Ce concordat fut enregistré au parlement le 21 Mars 1571 ; mais comme il était conçu en termes trop généraux, il s'éleva de nouvelles difficultés par rapport aux droits régaliens sur le comté de Bar : ce qui engagea Henri III. à donner une déclaration le 8 Aout 1575, qui fut enregistrée au parlement de Paris le 17 du même mois, par laquelle le roi déclara, que sous la réserve de fief et de ressort portée au concordat de 1571, les rois de France ne prétendent autres droits que la féodalité et la connaissance des causes d'appel seulement, sans vouloir entreprendre sur les droits, us, styles, et coutumes du bailliage de Bar, et autres de la mouvance ; que leur volonté et intention est que les ducs de Bar, leurs officiers, vassaux, et sujets, soient conservés en leur liberté, franchise, et immunité ; et qu'au moyen du concordat de 1571, le duc de Bar jouisse sur ses sujets de tous droits de régale et de souveraineté ; et qu'il lui soit loisible de faire en son bailliage de Bar et terres de la mouvance, toutes lais, ordonnances, et constitutions, pour lier et obliger ses sujets ; d'établir coutumes générales, locales, et particulières, us, et styles judiciaires, suivant lesquels les procès et causes de lui et de ses sujets, seront jugés et terminés, à peine de nullité ; qu'il puisse faire et donner règlements à ses officiers, justices et juridictions ; convoquer états, imposer tailles et subsides, accorder lettres de grâce et de justice, donner les amortissements, créer les nobles, et généralement qu'il puisse jouir de tous les droits qui sont l'attribut de la souveraineté.

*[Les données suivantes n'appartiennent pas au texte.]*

(** Resolve the head conditional of the goal by linear arithmetic. *)
Ltac solve_bool := lazymatch goal with
  | |- _ = true => rewrite ?andb_true_iff, ?orb_true_iff, ?negb_true_iff, ?Z.leb_le,
      ?Z.ltb_lt, ?Z.eqb_eq, ?Z.geb_le, ?Z.gtb_lt, ?Z.eqb_neq, ?Z.ltb_ge, ?Z.leb_gt; try lia
  | |- _ = false => rewrite ?andb_false_iff, ?orb_false_iff, ?negb_false_iff, ?Z.leb_gt,
      ?Z.ltb_ge, ?Z.eqb_neq, ?Z.eqb_eq, ?Z.geb_leb, ?Z.gtb_ltb, ?Z.leb_gt, ?Z.ltb_ge; try lia
  end.
Ltac if_true := match goal with
  | |- context [if ?b then _ else _] =>
      let H := fresh in assert (H : b = true) by solve_bool; rewrite H; clear H; cbv match end.
Ltac if_false := match goal with
  | |- context [if ?b then _ else _] =>
      let H := fresh in assert (H : b = false) by solve_bool; rewrite H; clear H; cbv match end.
(** Resolve every conditional that linear arithmetic decides. *)
Ltac ifs := repeat first [if_true | if_false].
(** Turn every boolean comparison of the context into a proposition. *)
Ltac bool_hyps := rewrite ?andb_true_iff, ?andb_false_iff, ?orb_true_iff, ?orb_false_iff,
  ?negb_true_iff, ?negb_false_iff, ?Z.geb_leb, ?Z.gtb_ltb, ?Z.leb_le, ?Z.leb_gt, ?Z.ltb_lt,
  ?Z.ltb_ge, ?Z.eqb_eq, ?Z.eqb_neq in *.

(** Linear arithmetic with division and modulo by constants. *)
Ltac zdiv := Z.to_euclidean_division_equations; lia.

(** ** Machine integers *)
Definition u8 (z : Z) : Z := z mod 2 ^ 8.
Definition u16 (z : Z) : Z := z mod 2 ^ 16.
Definition u32 (z : Z) : Z := z mod 2 ^ 32.
Definition u64 (z : Z) : Z := z mod 2 ^ 64.
Definition s16 (z : Z) : Z := (z + 2 ^ 15) mod 2 ^ 16 - 2 ^ 15.
Definition s32 (z : Z) : Z := (z + 2 ^ 31) mod 2 ^ 32 - 2 ^ 31.

Definition is_byte (z : Z) : Prop := 0 ≤ z < 256.

Lemma u8_range z : is_byte (u8 z).
Proof. unfold is_byte, u8. apply Z.mod_pos_bound. lia. Qed.
Lemma u8_small z : is_byte z → u8 z = z.
Proof. intros. by apply Z.mod_small. Qed.
Lemma u16_range z : 0 ≤ u16 z < 65536.
Proof. apply Z.mod_pos_bound. lia. Qed.
Lemma u16_small z : 0 ≤ z < 65536 → u16 z = z.
Proof. intros. by apply Z.mod_small. Qed.
Lemma u32_small z : 0 ≤ z < 4294967296 → u32 z = z.
Proof. intros. by apply Z.mod_small. Qed.
Lemma u64_small z : 0 ≤ z < 18446744073709551616 → u64 z = z.
Proof. intros. by apply Z.mod_small. Qed.
Lemma s16_small z : -32768 ≤ z < 32768 → s16 z = z.
Proof. intros. unfold s16. rewrite Z.mod_small; lia. Qed.
Lemma s32_small z : -2147483648 ≤ z < 2147483648 → s32 z = z.
Proof. intros. unfold s32. rewrite Z.mod_small; lia. Qed.
Lemma s16_range z : -32768 ≤ s16 z < 32768.
Proof. unfold s16. pose proof (Z.mod_pos_bound (z + 2 ^ 15) (2 ^ 16)). lia. Qed.

(** A small (possibly negative) [size_t] difference stored into a [short]. *)
Lemma s16_u64 z : -32768 ≤ z < 32768 → s16 (u64 z) = z.
Proof.
  intros H. unfold s16, u64.
  rewrite <- Zplus_mod_idemp_l, Z.mod_mod_divide, Zplus_mod_idemp_l by (exists (2 ^ 48); lia).
  rewrite Z.mod_small; lia.
Qed.

(** ** Memory objects: lists of bytes indexed by [Z] offsets *)
Abbreviation zlen l := (Z.of_nat (length l)).

Definition mread (m : list Z) (off n : Z) : outcome (list Z) :=
  if (0 <=? off) && (0 <=? n) && (off + n <=? zlen m)
  then Ret (take (Z.to_nat n) (drop (Z.to_nat off) m)) else Fault.

Definition mwrite (m : list Z) (off : Z) (bs : list Z) : outcome (list Z) :=
  if (0 <=? off) && (off + zlen bs <=? zlen m)
  then Ret (take (Z.to_nat off) m ++ bs ++ drop (Z.to_nat off + length bs) m)
  else Fault.

Definition mget (m : list Z) (i : Z) : outcome Z :=
  if 0 <=? i then match m !! Z.to_nat i with Some b => Ret b | None => Fault end
  else Fault.

(** [memmove(m + dst, m + src, n)] inside one object. *)
Definition memmove (m : list Z) (dst src n : Z) : outcome (list Z) :=
  bs ← mread m src n; mwrite m dst bs.

Lemma mread_Ret m off n bs :
  mread m off n = Ret bs →
  0 ≤ off ∧ 0 ≤ n ∧ off + n ≤ zlen m ∧
  bs = take (Z.to_nat n) (drop (Z.to_nat off) m) ∧ zlen bs = n.
Proof.
  unfold mread. case_match eqn:E; [|done]. intros [= <-].
  rewrite !andb_true_iff, !Z.leb_le in E.
  rewrite length_take, length_drop. split_and!; try done; lia.
Qed.

Lemma mread_app a b c :
  mread (a ++ b ++ c) (zlen a) (zlen b) = Ret b.
Proof.
  unfold mread. rewrite !length_app.
  if_true.
  rewrite !Nat2Z.id, drop_app_length, take_app_length. done.
Qed.

Lemma mread_all a : mread a 0 (zlen a) = Ret a.
Proof. pose proof (mread_app [] a []) as H. by rewrite app_nil_r in H. Qed.

Lemma mread_prefix a b : mread (a ++ b) 0 (zlen a) = Ret a.
Proof. apply (mread_app [] a b). Qed.

Lemma mwrite_app a b c bs :
  length bs = length b →
  mwrite (a ++ b ++ c) (zlen a) bs = Ret (a ++ bs ++ c).
Proof.
  intros Hl. unfold mwrite. rewrite !length_app.
  if_true.
  rewrite !Nat2Z.id, take_app_length, Hl.
  by rewrite drop_app_add, drop_app_length.
Qed.

(** Writing just after a known prefix extends it. *)
Lemma mwrite_extend a rest off b :
  off = zlen a → zlen b ≤ zlen rest →
  mwrite (a ++ rest) off b = Ret ((a ++ b) ++ drop (length b) rest).
Proof.
  intros -> Hl. rewrite <- (take_drop (length b) rest) at 1.
  rewrite mwrite_app; [by rewrite app_assoc|]. rewrite length_take. lia.
Qed.

Lemma mwrite_length m off bs m' :
  mwrite m off bs = Ret m' → length m' = length m.
Proof.
  unfold mwrite. case_match eqn:E; [|done]. intros [= <-].
  rewrite !andb_true_iff, !Z.leb_le in E.
  rewrite !length_app, length_take, length_drop. lia.
Qed.

(** Shifting a prefix [c] up by [n] bytes. *)
Lemma memmove_shift c t n :
  0 ≤ n → n ≤ zlen t →
  memmove (c ++ t) n 0 (zlen c)
  = Ret (take (Z.to_nat n) (c ++ t) ++ c ++ drop (Z.to_nat n) t).
Proof.
  intros Hn Hl. unfold memmove. rewrite mread_prefix, bind_Ret. unfold mwrite.
  rewrite length_app. if_true. rewrite Nat.add_comm, drop_app_add. done.
Qed.

(** Moving an inner segment [b] down to the start. *)
Lemma memmove_down y b t :
  memmove (y ++ b ++ t) 0 (zlen y) (zlen b) = Ret (b ++ drop (length b) (y ++ b ++ t)).
Proof.
  unfold memmove. rewrite mread_app, bind_Ret.
  rewrite (mwrite_extend [] (y ++ b ++ t)); [done|done|]. rewrite !length_app. lia.
Qed.

Lemma memmove_length m dst src n m' :
  memmove m dst src n = Ret m' → length m' = length m.
Proof. unfold memmove. intros. inv_binds. by eapply mwrite_length. Qed.

Lemma mget_app a x b : mget (a ++ x :: b) (zlen a) = Ret x.
Proof.
  unfold mget. if_true.
  by rewrite Nat2Z.id, list_lookup_middle.
Qed.

(** What an object holds after a write. *)
Lemma mwrite_lookup m off bs m' (i : nat) :
  mwrite m off bs = Ret m' → (Z.of_nat i < off ∨ off + zlen bs ≤ Z.of_nat i) → m' !! i = m !! i.
Proof.
  unfold mwrite. case_match eqn:E; [|done]. intros [= <-] Hi. bool_hyps. destruct Hi as [Hi|Hi].
  - rewrite lookup_app_l by (rewrite length_take; lia). apply lookup_take_lt. lia.
  - rewrite lookup_app_r by (rewrite length_take; lia). rewrite length_take.
    rewrite lookup_app_r by lia. rewrite lookup_drop. f_equal. lia.
Qed.

(** A read away from a write sees the old bytes. *)
Lemma mread_mwrite_disjoint m off bs m' o n r :
  mwrite m off bs = Ret m' → mread m o n = Ret r → o + n ≤ off ∨ off + zlen bs ≤ o → mread m' o n = Ret r.
Proof.
  intros Hw Hr Hd. pose proof (mwrite_length _ _ _ _ Hw) as Hl.
  pose proof (mread_Ret _ _ _ _ Hr) as (H1 & H2 & H3 & -> & _).
  unfold mread. rewrite Hl. if_true. f_equal. apply list_eq. intros i.
  destruct (decide (i < Z.to_nat n)%nat).
  - rewrite !lookup_take_lt, !lookup_drop by done. apply (mwrite_lookup m off bs); [done|lia].
  - by rewrite !lookup_take_ge by lia.
Qed.

(** A read of what was just written. *)
Lemma mread_mwrite_same m off bs m' : mwrite m off bs = Ret m' → mread m' off (zlen bs) = Ret bs.
Proof.
  unfold mwrite. case_match eqn:E; [|done]. intros [= <-]. bool_hyps.
  replace off with (zlen (take (Z.to_nat off) m)) at 3 by (rewrite length_take; lia). apply mread_app.
Qed.

(** ** Byte order: 16- and 32-bit big-endian fields *)
Definition be16 (n : Z) : list Z := [u8 (Z.shiftr n 8); u8 n].
Definition be32 (n : Z) : list Z :=
  [u8 (Z.shiftr n 24); u8 (Z.shiftr n 16); u8 (Z.shiftr n 8); u8 n].
Definition of_be16 (h l : Z) : Z := h * 256 + l.

Lemma of_be16_be16 n h l : be16 n = [h; l] → of_be16 h l = u16 n.
Proof.
  unfold be16, of_be16, u8, u16. intros [= <- <-].
  rewrite Z.shiftr_div_pow2 by lia.
  change (2 ^ 16) with (256 * 256). change (2 ^ 8) with 256.
  rewrite Z.rem_mul_r by lia. lia.
Qed.

Lemma be16_of_be16 h l : is_byte h → is_byte l → be16 (of_be16 h l) = [h; l].
Proof.
  unfold is_byte, be16, of_be16, u8. intros.
  rewrite Z.shiftr_div_pow2 by lia. change (2 ^ 8) with 256.
  rewrite Z.div_add_l, (Z.div_small l), Z.add_0_r by lia.
  rewrite (Z.mod_small h) by lia.
  rewrite Z.add_comm, Z_mod_plus_full, Z.mod_small by lia. done.
Qed.

(** ** Text *)
Definition chr (c : Ascii.ascii) : Z := Z.of_nat (Ascii.nat_of_ascii c).
Fixpoint bytes (s : String.string) : list Z :=
  match s with
  | String.EmptyString => []
  | String.String c s' => chr c :: bytes s'
  end.
Definition CR : Z := 13.
Definition LF : Z := 10.
Definition CRLF : list Z := [CR; LF].

(** The bytes of a C string object, up to its NUL. *)
Fixpoint c_str (m : list Z) : list Z :=
  match m with
  | [] => []
  | c :: m' => if c =? 0 then [] else c :: c_str m'
  end.

(** Decimal digits, as [printf] writes them ([10 ^ 20 > 2 ^ 64]). *)
Fixpoint digits (fuel : nat) (n : Z) : list Z :=
  match fuel with
  | O => []
  | S f => (if n <? 10 then [] else digits f (n / 10)) ++ [48 + n mod 10]
  end.
Definition print_u (n : Z) : list Z := digits 20 n.
Definition print_d (n : Z) : list Z := if n <? 0 then 45 :: print_u (- n) else print_u n.

Lemma c_str_app s m : Forall (λ c, c ≠ 0) s → c_str (s ++ 0 :: m) = s.
Proof.
  induction 1 as [|c s Hc _ IH]; simpl; [done|]. if_false. by rewrite IH.
Qed.

Lemma digits_are fuel n : 0 ≤ n → Forall (λ c, 48 ≤ c ≤ 57) (digits fuel n).
Proof.
  revert n. induction fuel as [|f IH]; intros n Hn; simpl; [constructor|].
  apply Forall_app. split; [|constructor; [zdiv|constructor]].
  case_match; [constructor|]. apply IH. zdiv.
Qed.

Lemma print_u_digits n : 0 ≤ n → Forall (λ c, 48 ≤ c ≤ 57) (print_u n).
Proof. apply digits_are. Qed.

Lemma digits_length k fuel n :
  0 ≤ n < 10 ^ Z.of_nat (S k) → (length (digits fuel n) ≤ S k)%nat.
Proof.
  revert fuel n. induction k as [|k IH]; intros [|f] n Hn; simpl digits; simpl length; try lia;
    rewrite length_app; simpl length.
  - case_match; simpl; bool_hyps; lia.
  - case_match; simpl length; [lia|]. bool_hyps.
    assert (0 ≤ n / 10 < 10 ^ Z.of_nat (S k)).
    { replace (Z.of_nat (S (S k))) with (Z.succ (Z.of_nat (S k))) in Hn by lia.
      rewrite Z.pow_succ_r in Hn by lia. set (q := 10 ^ Z.of_nat (S k)) in *. zdiv. }
    pose proof (IH f (n / 10) ltac:(lia)). lia.
Qed.

(** ASCII lower case, as [strncasecmp] compares. *)
Definition tolower (c : Z) : Z := if (65 <=? c) && (c <=? 90) then c + 32 else c.

(** [strncmp(a, b, n) == 0] and [strncasecmp(a, b, n) == 0] on C strings given
    without their NUL, which ends the comparison. *)
Fixpoint strn_eq (f : Z → Z) (n : nat) (a b : list Z) : bool :=
  match n with
  | O => true
  | S n' =>
      match a, b with
      | x :: a', y :: b' => (f x =? f y) && strn_eq f n' a' b'
      | [], [] => true
      | _, _ => false
      end
  end.
Definition strncmp_eq (a b : list Z) (n : Z) : bool := strn_eq id (Z.to_nat n) a b.
Definition strncasecmp_eq (a b : list Z) (n : Z) : bool := strn_eq tolower (Z.to_nat n) a b.

Lemma strn_eq_refl f n a : strn_eq f n a a = true.
Proof. revert a. induction n; intros [|x a]; simpl; [done..|]. by rewrite Z.eqb_refl, IHn. Qed.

Les ducs de Lorraine et de Bar ont été confirmés dans tous leurs droits par tous les traités postérieurs, et notamment par les lettres patentes du roi du 7 Avril 1718 ; l'arrêt d'enregistrement de ces lettres portant la clause, que c'est sans préjudice des droits appartenans aux ducs de Bar, en vertu des concordats de 1571 et 1575.

Quoique cette question semble aujourd'hui moins intéressante pour la France, attendu que la Lorraine et le Barrais y doivent être un jour réunis, on a cru cependant devoir observer ici ce qui s'est passé par rapport au pouvoir législatif dans le Barrais, afin que l'on n'applique point au Barrais les lois de France avant le temps où elles pourront commencer à y être observées.

C'est en conséquence du pouvoir législatif des ducs de Bar, que la coutume de Bar-le-Duc fut rédigée de leur autorité : cette coutume fut formée vraisemblablement sur celle de Sens, présidial, où cette partie du Barrais ressortissait avant l'établissement de celui de Châlons. Les anciennes coutumes de Bar furent rédigées dès 1506, par ordonnance des gens des trois états. Charles III. les fit réformer en 1579, en l'assemblée des états tenue devant le bailli René de Florainville. Le procureur général du parlement de Paris ayant appelé de cette rédaction, la cour ordonna par arrêt du 4 Décembre 1581, que les coutumes du bailliage de Bar seraient reçues et mises en son greffe, ainsi que les coutumes qui sont arrêtées par l'ordonnance et sous l'autorité du roi. Elles ont été commentées par Jean le Paige, maître des comptes du Barrais, qui fit imprimer son ouvrage d'abord à Paris en 1698, et depuis, avec des augmentations, à Bar même en 1711.

L'étroite alliance qui se trouve présentement entre le roi de France, et le roi de Pologne duc de Lorraine et de Bar, a donné lieu à plusieurs édits et déclarations de chacun des deux souverains, en faveur des sujets de l'autre ; notamment un édit du roi Stanislas du 30 Juin 1738, et un du roi de France du mois de Juillet suivant, qui déclarent leurs sujets regnicoles de part et d'autre : le même édit du roi de France ordonne que les contrats passés en Lorraine, emporteront hypothèque sur les biens de France, et que les jugements de Lorraine seront exécutés en France. Le roi Stanislas par une déclaration du 27 Juin 1746, et le roi de France par une déclaration du 9 Avril 1747, ont aussi ordonné que la discussion des biens d'un débiteur qui aura du bien en France et en Lorraine, sera faite pour le tout devant le juge du domicîle du débiteur.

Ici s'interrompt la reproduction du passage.